Fodor's 2002 described Santa Cruz as "a haven for those opting out of the rat race" and "a bastion of 1960s-style counterculture."

But since housing prices aren't stuck in a '60s time warp, who can opt out of even the hamster wheel of life?

And with the City Council set to regulate that holiest cow of Santa Cruz counterculture--the street performers--will Fodor have to classify SC as "no longer nearly so weird?"

Not if BOOKSHOP SANTA CRUZ owner NEAL COONERTY can help it. Coonerty, who says the current council's decision to reduce limits from 14 feet to 10 feet "is a fairly good compromise," is selling "Keep Santa Cruz Weird" T-shirts and stickers at his bookstore.

"People can perform anywhere they want, if they aren't asking for donations, and if they are, they have a fair corridor to do their thing while sharing the sidewalk," said the bearlike shop owner.

But street performer ANGELA MARIE says the media has misrepresented the council's decision as being a compromise.

"The 10-foot limit still means you have to play music into--instead of away from--a store. And the one-hour-and-then-you-move-along notion is a bad idea, since performers often help the merchants. It would be better to make it one hour from being asked to move along on a complaint-driven basis," says Marie, who performs with KUZUNGA MARIMBA, a local band that often plays downtown.

As for the continuing possibility of exemption zones, Marie says this would have all performers clustered in front of a few stores, leaving other businesses out of the loop.

"I don't know if the council doesn't care or doesn't understand, but if they pass these ordinances, they'll be throwing away something of tremendous value--the voluntary guidelines that Tom Noddy and 35 other performers developed 25 years ago to avoid being legislated," says Marie, who belongs to the fledgling BUSKERS GUILD.

"The council's decision to ignore the recommendations of the Downtown Commission was a slap in the face that left performers feeling betrayed. And now we're worried the council is going to come up with a solution that nobody's happy with."

A small ray of hope exists that the council won't move forward with any version of the proposed ordinances.

"The council has asked the guild to come back with a concrete proposal," says Marie, who hopes the council will give the group more time, since the holiday season is coming and January is hardly prime performing time.

"But it's an illusion to think you can write laws and still have people working for free on voluntary guidelines. When you write laws and give police hammers to work with, then you lose the community and consensus building that was and is happening."

Several hours before the council discussed the performers' fate, the city became one of only four groups in the state to receive an INTEGRATED PEST MANAGEMENT INNOVATOR AWARD for reducing pesticide use in parks, golf courses and medians--an award that got Councilmember SCOTT KENNEDY joking that "all the city is trying to do with its ordinances is to manage pests downtown."

Lest he be accused of equating performers with pests, Kennedy adds he likes the idea of mediation, "because the city is the ham-fisted beast that poisons the process, once involved. So, I encourage the buskers to find a way to make their voluntary guidelines work. And if after six months, their system is working, then fine, we'll pull the ordinances."

Meanwhile, Coonerty says that $2 per shirt and $1 per sticker sold will be put into a fund to support street performers.

"We'll figure out how to give it to people after Jan. 1," said a much slimmed down Coonerty, modeling one of his "weird" black T-shirts.

Everybody Must Get Stoned

Coonerty already has at least one eager buyer for his bumper stickers: Andrea Tischler of the Compassion Flower Inn.

"Who cares if the media thinks Santa Cruz is weird and wacky? Weird is not bad. Weird is why we are here," says Tischler, who, besides plastering weird bumper stickers to her, presumably, weird weirdmobile, is urging the city to consider deputizing people to run medical marijuana dispensaries in the city .
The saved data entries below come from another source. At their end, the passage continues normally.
(** Rewrites [new_events w w'] to the events that [w'] has in front of
    the log of [w]. *)
Ltac new_events_norm :=
  repeat match goal with
  | |- context [new_events ?w ?w'] =>
      let t := eval cbn in (trace w') in
      let t0 := eval cbn in (trace w) in
      let p := prefix_of t t0 in
      rewrite (new_events_app w w' p) by reflexivity
  | H : context [new_events ?w ?w'] |- _ =>
      let t := eval cbn in (trace w') in
      let t0 := eval cbn in (trace w) in
      let p := prefix_of t t0 in
      rewrite (new_events_app w w' p) in H by reflexivity
  end.

(** Case analysis on the innermost scrutinee the goal is stuck on. *)
Ltac case_step :=
  match goal with
  | |- context [match ?x with _ => _ end] =>
      lazymatch x with
      | context [match _ with _ => _ end] => fail
      | _ => destruct x eqn:?
      end
  | H : context [match ?x with _ => _ end] |- _ =>
      lazymatch x with
      | context [match _ with _ => _ end] => fail
      | _ => destruct x eqn:?
      end
  end.

Ltac unfold_monad :=
  cbv beta iota zeta delta
    [bind try_catch ret throw lift emit get_world set_users set_bookings
     of_error destructure] in *.

Ltac unfold_book :=
  cbv beta zeta delta
    [createBookingViaAI book call_User_findById call_checkAvailability
     call_Room_findById call_Booking_create call_sendMail] in *.

Lemma app_one_neq {A} (l : list A) (x : A) : l <> (l ++ [x])%list.
Proof.
  intros E. apply (f_equal (@List.length A)) in E.
  rewrite length_app in E. simpl in E. lia.
Qed.

(** ** The booking endpoint: what a created booking is

    When [createBookingViaAI] adds a document to the bookings, the room
    was found with its hotel, the document is the one built from the
    request and the room, and the reply is the success reply with the
    same price. *)
Lemma createBookingViaAI_created R Sv req w doc :
  let run := createBookingViaAI R Sv req w in
  let body := req_body req in
  let checkIn := Date_new R (get_opt body "checkInDate") in
  let checkOut := Date_new R (get_opt body "checkOutDate") in
  bookings (snd run) = (bookings w ++ [doc])%list ->
  exists room hotel,
    Room_findById Sv (get_opt body "roomId") = Ok (Some room) /\
    room_hotel room = Some hotel /\
    doc = mkBooking (ObjectId Sv (List.length (bookings w))) (req_userId req)
            (get_opt body "roomId") (hotel__id hotel)
            (guests_or_1 R (get_opt body "guests"))
            (get_opt body "checkInDate") (get_opt body "checkOutDate")
            (num_mul (room_pricePerNight room) (nights_between checkIn checkOut)) /\
    fst run =
      Ok (json (JsonBooked "Booking created successfully!"
                  (mkBookingInfo (booking__id doc) (booking__id doc)
                     (hotel_name hotel) (toDateString R checkIn)
                     (toDateString R checkOut)
                     (num_mul (room_pricePerNight room)
                              (nights_between checkIn checkOut))
                     (nights_between checkIn checkOut)))).
Proof.
  cbv zeta. unfold nights_between. unfold_book. unfold_monad.
  repeat (case_step; cbn [fst snd users bookings trace] in * ).
  all: intros Hb; try (exfalso; exact (app_one_neq _ _ Hb)).
  all: apply app_inv_head in Hb; inversion Hb; subst doc.
  all: eexists; eexists; repeat split; try eassumption; reflexivity.
Qed.

(* ===================================================================== *)
(** * Doubles                                                             *)
(* ===================================================================== *)

Section Doubles.

Local Open Scope Q_scope.

Lemma pow2_pos e : 0 < pow2 e.
Proof. apply Qpower_0_lt. reflexivity. Qed.

Lemma pow2_plus a b : pow2 (a + b) == pow2 a * pow2 b.
Proof. apply Qpower_plus. discriminate. Qed.

Lemma pow2_opp a : pow2 (- a) == / pow2 a.
Proof. apply Qpower_opp. Qed.

Lemma pow2_le a b : (a <= b)%Z -> pow2 a <= pow2 b.
Proof. intros H. apply Qpower_le_compat_l; [ exact H | discriminate ]. Qed.

Lemma pow2_lt_inv a b : pow2 a < pow2 b -> (a < b)%Z.
Proof. intros H. apply (Qpower_lt_compat_l_inv 2); [ exact H | reflexivity ]. Qed.

Lemma pow2_Z e : (0 <= e)%Z -> pow2 e == inject_Z (2 ^ e).
Proof. intros H. unfold pow2. rewrite (Zpower_Qpower 2 e H). reflexivity. Qed.

Lemma pow2_succ a : pow2 (a + 1) == 2 * pow2 a.
Proof. rewrite pow2_plus. change (pow2 1) with 2. ring. Qed.

(** [ilog2 q] is not above the binary logarithm of [q]. *)
Lemma ilog2_le q : 0 < q -> pow2 (ilog2 q) <= q.
Proof.
  intros Hq. unfold ilog2.
  destruct (Qle_bool _ q) eqn:E; [ now apply Qle_bool_iff | ].
  destruct q as [n d]. cbn [Qnum Qden] in *.
  assert (Hn : (0 < n)%Z).
  { unfold Qlt in Hq. cbn in Hq. lia. }
  set (a := Z.log2 n). set (b := Z.log2 (Z.pos d)).
  assert (Ha : (2 ^ a <= n)%Z) by (apply Z.log2_spec; exact Hn).
  assert (Hb : (Z.pos d < 2 ^ (b + 1))%Z).
  { replace (b + 1)%Z with (Z.succ b) by lia. apply Z.log2_spec. lia. }
  assert (Ha0 : (0 <= a)%Z) by apply Z.log2_nonneg.
  assert (Hb0 : (0 <= b)%Z) by apply Z.log2_nonneg.
  replace (a - b - 1)%Z with (a - (b + 1))%Z by lia.
  unfold pow2 at 1. rewrite Qpower_minus by discriminate.
  fold (pow2 a). fold (pow2 (b + 1)).
  rewrite (pow2_Z a Ha0), (pow2_Z (b + 1)) by lia.
  rewrite (Qmake_Qdiv n d).
  assert (Hd : 0 < inject_Z (Z.pos d)) by reflexivity.
  assert (Hp : 0 < inject_Z (2 ^ (b + 1))).
  { rewrite <- pow2_Z by lia. apply pow2_pos. }
  apply Qle_shift_div_l; [ exact Hd | ].
  unfold Qdiv. rewrite <- Qmult_assoc, (Qmult_comm (/ _)), Qmult_assoc.
  apply Qle_shift_div_r; [ exact Hp | ].
  rewrite <- !inject_Z_mult. rewrite <- Zle_Qle. nia.
Qed.

(** [ilog2 q] is the binary logarithm of [q], rounded down. *)
Lemma ilog2_lt q : 0 < q -> q < pow2 (ilog2 q + 1).
Proof.
  intros Hq. unfold ilog2.
  destruct (Qle_bool _ q) eqn:E.
  2:{ replace (_ - 1 + 1)%Z with (Z.log2 (Qnum q) - Z.log2 (Z.pos (Qden q)))%Z by lia.
      apply Qnot_le_lt. intros H. apply Qle_bool_iff in H. congruence. }
  clear E. destruct q as [n d]. cbn [Qnum Qden] in *.
  assert (Hn : (0 < n)%Z).
  { unfold Qlt in Hq. cbn in Hq. lia. }
  set (a := Z.log2 n). set (b := Z.log2 (Z.pos d)).
  assert (Ha : (n < 2 ^ (a + 1))%Z).
  { replace (a + 1)%Z with (Z.succ a) by lia. apply Z.log2_spec. exact Hn. }
  assert (Hb : (2 ^ b <= Z.pos d)%Z) by (apply Z.log2_spec; lia).
  assert (Ha0 : (0 <= a)%Z) by apply Z.log2_nonneg.
  assert (Hb0 : (0 <= b)%Z) by apply Z.log2_nonneg.
  replace (a - b + 1)%Z with (a + 1 - b)%Z by lia.
  unfold pow2. rewrite Qpower_minus by discriminate.
  fold (pow2 (a + 1)). fold (pow2 b).
  rewrite (pow2_Z (a + 1)), (pow2_Z b Hb0) by lia.
  rewrite (Qmake_Qdiv n d).
  assert (Hd : 0 < inject_Z (Z.pos d)) by reflexivity.
  assert (Hp : 0 < inject_Z (2 ^ b)).
  { rewrite <- pow2_Z by lia. apply pow2_pos. }
  apply Qlt_shift_div_r; [ exact Hd | ].
  unfold Qdiv. rewrite <- Qmult_assoc, (Qmult_comm (/ _)), Qmult_assoc.
  apply Qlt_shift_div_l; [ exact Hp | ].
  rewrite <- !inject_Z_mult. rewrite <- Zlt_Qlt. nia.
Qed.

(** Rounding to an integer moves a number by a half at most. *)
Lemma round_half_even_close y :
  Qabs (inject_Z (round_half_even y) - y) <= 1 # 2.
Proof.
  unfold round_half_even.
  pose proof (Qfloor_le y) as Hlo. pose proof (Qlt_floor y) as Hhi.
  rewrite inject_Z_plus in Hhi. change (inject_Z 1) with 1 in Hhi.
  apply Qabs_Qle_condition.
  destruct (Qcompare_spec (y - inject_Z (Qfloor y)) (1 # 2)) as [H | H | H].
  - destruct (Z.even _); [ | rewrite inject_Z_plus; change (inject_Z 1) with 1 ];
      split; lra.
  - split; lra.
  - rewrite inject_Z_plus. change (inject_Z 1) with 1. split; lra.
Qed.

(** An integer rounds to itself. *)
Lemma round_half_even_Z y z : y == inject_Z z -> round_half_even y = z.
Proof.
  intros H. unfold round_half_even.
  rewrite (Qfloor_comp _ _ H), Qfloor_Z.
  destruct (Qcompare_spec (y - inject_Z z) (1 # 2)) as [E | E | E];
    [ exfalso | reflexivity | exfalso ]; lra.
Qed.

Lemma Qred_inject_Z z : Qred (inject_Z z) = inject_Z z.
Proof.
  unfold Qred, inject_Z.
  pose proof (Z.ggcd_gcd z 1) as Hg.
  pose proof (Z.ggcd_correct_divisors z 1) as Hd.
  destruct (Z.ggcd z 1) as [g [aa bb]]. cbn [fst snd] in *.
  rewrite Z.gcd_1_r in Hg. subst g. destruct Hd as [Ha Hb].
  replace aa with z by lia. replace bb with 1%Z by lia. reflexivity.
Qed.

Lemma ulp_exponent_le a k :
  0 < a -> a < pow2 (k + 1) ->
  (ulp_exponent a <= Z.max (k - 52) (-1074))%Z.
Proof.
  intros Ha Hk. unfold ulp_exponent.
  assert (ilog2 a < k + 1)%Z; [ | lia ].
  apply pow2_lt_inv. eapply Qle_lt_trans; [ apply ilog2_le; exact Ha | exact Hk ].
Qed.

(** Below the overflow threshold [round64_red] gives a finite number, a
    multiple of the unit in the last place that is within half of that
    unit of the exact value. *)
Lemma round64_red_close x :
  ~ x == 0 -> Qabs x <= pow2 1023 ->
  exists m : Z,
    round64_red x
    = Fin (Qred (inject_Z m * pow2 (ulp_exponent (Qabs x)))) /\
    Qabs (inject_Z m * pow2 (ulp_exponent (Qabs x)) - x)
    <= pow2 (ulp_exponent (Qabs x)) * (1 # 2).
Proof.
  intros Hx Hb. unfold round64_red.
  destruct (Qeq_bool x 0) eqn:E; [ apply Qeq_bool_iff in E; contradiction | clear E ].
  assert (Ha : 0 < Qabs x).
  { destruct (Qlt_le_dec 0 (Qabs x)) as [ | H ]; [ assumption | exfalso ].
    apply Hx. pose proof (Qabs_nonneg x).
    assert (E : Qabs x == 0) by lra.
    revert E. apply Qabs_case; intros; lra. }
  set (a := Qabs x) in *. set (q := ulp_exponent a).
  set (p := pow2 q). assert (Hp : 0 < p) by apply pow2_pos.
  set (m := round_half_even (a / p)).
  pose proof (round_half_even_close (a / p)) as Hm. fold m in Hm.
  assert (Hq : (q <= 1023)%Z).
  { assert (H : (q <= Z.max (1023 - 52) (-1074))%Z); [ | lia ].
    apply ulp_exponent_le; [ exact Ha | ].
    eapply Qle_lt_trans; [ exact Hb | ].
    rewrite pow2_succ. pose proof (pow2_pos 1023). lra. }
  assert (Hp' : p <= pow2 1023) by (apply pow2_le; exact Hq).
  assert (Hmp : Qabs (inject_Z m * p - a) <= p * (1 # 2)).
  { setoid_replace (inject_Z m * p - a) with ((inject_Z m - a / p) * p)
      by (field; lra).
    rewrite Qabs_Qmult, (Qabs_pos p) by lra.
    rewrite (Qmult_comm p). apply Qmult_le_compat_r; lra. }
  apply Qabs_Qle_condition in Hmp.
  destruct (Qle_bool (pow2 1024) (inject_Z m * p)) eqn:E.
  { exfalso. apply Qle_bool_iff in E. change 1024%Z with (1023 + 1)%Z in E.
    rewrite pow2_succ in E. lra. }
  clear E. exists (Z.sgn (Qnum x) * m)%Z. split; [ reflexivity | ].
  apply Qabs_Qle_condition. rewrite inject_Z_mult.
  destruct x as [[ | n | n] d].
  - exfalso. apply Hx. reflexivity.
  - change (Z.sgn (Qnum (Z.pos n # d))) with 1%Z.
    change (Qabs (Z.pos n # d)) with (Z.pos n # d) in a.
    change (inject_Z 1) with 1. fold a. lra.
  - change (Z.sgn (Qnum (Z.neg n # d))) with (-1)%Z.
    change (Qabs (Z.neg n # d)) with (Z.pos n # d) in a.
    change (inject_Z (-1)) with (- (1)).
    setoid_replace (Z.neg n # d) with (- a) by reflexivity. lra.
Qed.

(** An integer below [2 ^ 53] is a double. *)
Lemma round64_Z x z :
  x == inject_Z z -> (Z.abs z < 2 ^ 53)%Z -> round64 x = num_of_Z z.
Proof.
  intros Hx Hz. unfold round64.
  rewrite (Qred_complete _ _ Hx), Qred_inject_Z. clear x Hx.
  unfold round64_red, num_of_Z.
  destruct (Qeq_bool (inject_Z z) 0) eqn:E.
  { apply Qeq_bool_iff in E. f_equal.
    unfold Qeq in E. cbn in E. replace z with 0%Z by lia. reflexivity. }
  assert (Hz0 : z <> 0%Z).
  { intros ->. discriminate E. }
  clear E.
  assert (Ea : Qabs (inject_Z z) = inject_Z (Z.abs z)) by reflexivity.
  rewrite Ea. set (a := inject_Z (Z.abs z)).
  assert (Ha : 0 < a).
  { unfold a. change 0 with (inject_Z 0). rewrite <- Zlt_Qlt. lia. }
  set (q := ulp_exponent a).
  assert (Hq : (q <= 0)%Z).
  { assert (H : (q <= Z.max (52 - 52) (-1074))%Z); [ | lia ].
    apply ulp_exponent_le; [ exact Ha | ].
    rewrite pow2_Z by lia. unfold a. rewrite <- Zlt_Qlt. exact Hz. }
  assert (Ey : a / pow2 q == inject_Z (Z.abs z * 2 ^ (- q))).
  { rewrite inject_Z_mult, <- pow2_Z by lia. rewrite pow2_opp.
    unfold a. field. pose proof (pow2_pos q). lra. }
  rewrite (round_half_even_Z _ _ Ey).
  assert (Ev : inject_Z (Z.sgn (Qnum (inject_Z z)) * (Z.abs z * 2 ^ (- q)))
               * pow2 q == inject_Z z).
  { cbn [Qnum inject_Z].
    replace (Z.sgn z * (Z.abs z * 2 ^ (- q)))%Z with (z * 2 ^ (- q))%Z
      by (generalize (2 ^ (- q))%Z; intros t; destruct z; cbn [Z.sgn Z.abs]; lia).
    rewrite inject_Z_mult, <- pow2_Z by lia. rewrite pow2_opp.
    field. pose proof (pow2_pos q). lra. }
  destruct (Qle_bool _ _) eqn:E.
  { exfalso. apply Qle_bool_iff in E.
    assert (Ev' : inject_Z (Z.abs z * 2 ^ (- q)) * pow2 q == a).
    { rewrite <- Ey. field. pose proof (pow2_pos q). lra. }
    rewrite Ev' in E.
    assert (a < pow2 53).
    { rewrite pow2_Z by lia. unfold a. rewrite <- Zlt_Qlt. exact Hz. }
    assert (pow2 53 <= pow2 1024) by (apply pow2_le; lia). lra. }
  f_equal. rewrite (Qred_complete _ _ Ev). apply Qred_inject_Z.
Qed.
Two weeks ago, the council deputized WAMM co-founders Valerie and Michael Corral--a move aimed to increase the legal protection of the couple, who have not yet been charged with any crimes in connection with the Sept. 5 raid on their farm, but have been unable to get the DEA to return equipment, including computers, not to mention 167 chain-sawed marijuana plants.

"We support Valerie and Michael being deputized, but these are just feel-good tokens on the part of the city. In addition to the 250 patients that WAMM serves, there are 2,000 other patients whose needs aren't being addressed," said Tischler, whose B&B is a safe haven for medical marijuana patients as well as regular customers.

"We get people from Canada admiring what they think are our 'maple leaves' but we don't try to indoctrinate them. People can bring marijuana into their rooms and use it, but we don't dispense cannabis," says Tischler.

Though the city has an ordinance permitting dispensaries in certain areas, it does not address how many plants a medical marijuana patient can grow.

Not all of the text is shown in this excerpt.